▸ Work item
From the top of the entries below through the line containing "Lemma publish_oldest s", return every line exactly as written, please, and stop there.
• • •
Lemma advanced_inv p pc s s' last : inv k s last -> advanced p pc s s' -> exists last', inv k s' last'.
Proof.
  intros Hi (Hr & Ec & _). eapply (steps_inv k Hk); [done| |done]. rewrite Ec, (i_claims _ _ _ Hi). pose proof (i_bound _ _ _ Hi). lia.
Qed.

(** The next position to consume can be published, without a new claim. *)
Lemma publish_oldest s last :
  inv k s last -> batches_fit cap s -> consumed_sequence (sequencer s) < claimed_sequence (sequencer s) ->
  exists s' last', rtc step s s' /\ inv k s' last' /\ batches_fit cap s' /\ claims s' = claims s /\
    consumed_sequence (sequencer s') = consumed_sequence (sequencer s) /\
    last' ((consumed_sequence (sequencer s) + 1) mod cap) = consumed_sequence (sequencer s) + 1.
Proof.
  intros Hi Hf Hlt. set (u := consumed_sequence (sequencer s) + 1). pose proof (i_consumed _ _ _ Hi).
  destruct (i_cover _ _ _ Hi u) as [Hpub|(p & Hp)]; [lia|exists s, last; by split_and!|].
  destruct (producers s !! p) as [pc|] eqn:Ep; [|done].
  destruct (reaches_publish _ _ _ _ Hi Hf Ep Hp) as (s1 & first & vs & i & H1 & Eu).
  destruct (advanced_inv _ _ _ _ _ Hi H1) as (last1 & Hi1). assert (Hp1 : producers s1 !! p = Some (PPublish first vs i)) by apply H1.
  pose proof (advanced_one p _ s1 (publish_slot (sequencer s1) (first + Z.of_nat i)) (ring s1) (S_publish s1 p first vs i Hp1) eq_refl) as H2.
  pose proof (advanced_trans _ _ _ _ _ _ H1 H2) as H3. destruct (advanced_inv _ _ _ _ _ Hi H3) as (last3 & Hi3).
  destruct H3 as (R & Ec & Eco & Ecs & E3 & Eo). set (s3 := set_producer _ p _) in *. exists s3, last3. split_and!; try done.
  - intros p' f' vs' Hp'. destruct (decide (p = p')) as [<-|Hn]; [rewrite E3 in Hp'; by destruct (_ =? _)%nat|].
    rewrite Eo in Hp' by done. by eapply Hf.
  - pose proof (i_claims _ _ _ Hi3). pose proof (i_claims _ _ _ Hi). rewrite Ec in *.
    destruct (i_cover _ _ _ Hi3 u) as [|(p' & Hp')]; [lia|done|]. exfalso. destruct (decide (p = p')) as [<-|Hn].
    + rewrite E3 in Hp'. destruct (_ =? _)%nat; cbn in Hp'; lia.
    + rewrite Eo in Hp' by done. apply (i_disjoint _ _ _ Hi p p' u Hn); [by rewrite Ep|done].
Qed.

(** *** The consumer *)
Definition taken s s' : Prop :=
  rtc step s s' /\ claims s' = claims s /\ producers s' = producers s /\
  consumed_sequence (sequencer s') = consumed_sequence (sequencer s) + 1.

Lemma taken_after s s1 s2 :
  step s s1 -> claims s1 = claims s -> producers s1 = producers s ->
  consumed_sequence (sequencer s1) = consumed_sequence (sequencer s) -> taken s1 s2 -> taken s s2.
Proof. intros Hs E1 E2 E3 (R & F1 & F2 & F3). split_and!; try congruence. by eapply rtc_l. Qed.

Lemma take_takes s last seq : inv k s last -> consumer s = CTake seq -> exists s', taken s s'.
Proof.
  intros Hi Hc. pose proof (i_consumer _ _ _ Hi) as Ho. unfold consumer_ok in Ho. rewrite Hc in Ho. destruct Ho as [-> Hpub].
  destruct (published_window k Hk _ _ _ Hi Hpub). pose proof (i_consumed _ _ _ Hi).
  destruct (lookup_lt_is_Some_2 (ring s) (slot_of s (consumed_sequence (sequencer s) + 1))) as [x Hx].
  { rewrite (cell_of k Hk _ _ _ Hi), (i_ring _ _ _ Hi) by lia. pose proof (mod_range k Hk (consumed_sequence (sequencer s) + 1)). lia. }
  set (seq := consumed_sequence (sequencer s) + 1) in *. exists (release (take_out s seq x) seq x).
  eapply taken_after; [exact (S_take s _ x Hc Hx)|done..|]. split_and!; [by apply rtc_once, S_release|done..].
Qed.

Lemma scanned_takes s last seq pos limit pub :
  inv k s last -> consumer s = CScan seq pos limit -> step s (scanned s seq pub) -> seq <= pub < pos -> exists s', taken s s'.
Proof.
  intros Hi Hc Hs Hp. pose proof (scanned_inv k _ _ _ _ _ pub Hi Hc ltac:(lia)) as Hi'.
  unfold scanned in *. destruct (Z.ltb_spec pub seq); [lia|].
  destruct (take_takes _ _ seq Hi' eq_refl) as (s' & Ht). exists s'. by eapply taken_after.
Qed.

Lemma scan_takes s last seq pos limit :
  inv k s last -> consumer s = CScan seq pos limit -> last (seq mod cap) = seq -> exists s', taken s s'.
Proof.
  remember (Z.to_nat (limit + 1 - pos)) as n eqn:En. revert s pos En. induction n as [|n IH]; intros s pos En Hi Hc Hpub;
    pose proof (i_consumer _ _ _ Hi) as Ho; unfold consumer_ok in Ho; rewrite Hc in Ho; destruct Ho as (Es & Hpos & Hlim & Hpu);
    pose proof (i_consumed _ _ _ Hi).
  - eapply scanned_takes; [done|done|eapply S_scan_end; [done|lia]|lia].
  - destruct (is_available (sequencer s) pos) eqn:Ea.
    + pose proof (S_scan s _ _ _ Hc ltac:(lia) Ea) as Hs. pose proof (scan_inv k Hk _ _ _ _ _ Hi Hc ltac:(lia) Ea) as Hi'.
      destruct (IH (set_consumer s (CScan seq (pos + 1) limit)) (pos + 1) ltac:(lia) Hi' eq_refl Hpub) as (s' & Ht).
      exists s'. by eapply taken_after.
    + eapply scanned_takes; [done|done|eapply S_scan_gap; [done|lia|done]|]. split; [|lia].
      destruct (decide (pos = seq)) as [->|]; [|lia]. rewrite (available_published k Hk _ _ _ Hi) in Ea by (lia || by left).
      by rewrite bool_decide_true in Ea.
Qed.

Lemma wait_takes s last seq :
  inv k s last -> consumer s = CWait seq -> last (seq mod cap) = seq -> exists s', taken s s'.
Proof.
  intros Hi Hc Hpub. destruct (published_window k Hk _ _ _ Hi Hpub) as [_ Hcl].
  pose proof (wait_inv k _ _ _ Hi Hc Hcl) as Hi'. destruct (scan_takes _ _ _ _ _ Hi' eq_refl Hpub) as (s' & Ht).
  exists s'. eapply taken_after; [by apply (S_wait s seq)|done..].
Qed.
• • •
▸ Output of the task
Lemma advanced_inv p pc s s' last : inv k s last -> advanced p pc s s' -> exists last', inv k s' last'.
Proof.
  intros Hi (Hr & Ec & _). eapply (steps_inv k Hk); [done| |done]. rewrite Ec, (i_claims _ _ _ Hi). pose proof (i_bound _ _ _ Hi). lia.
Qed.

(** The next position to consume can be published, without a new claim. *)
Lemma publish_oldest s last :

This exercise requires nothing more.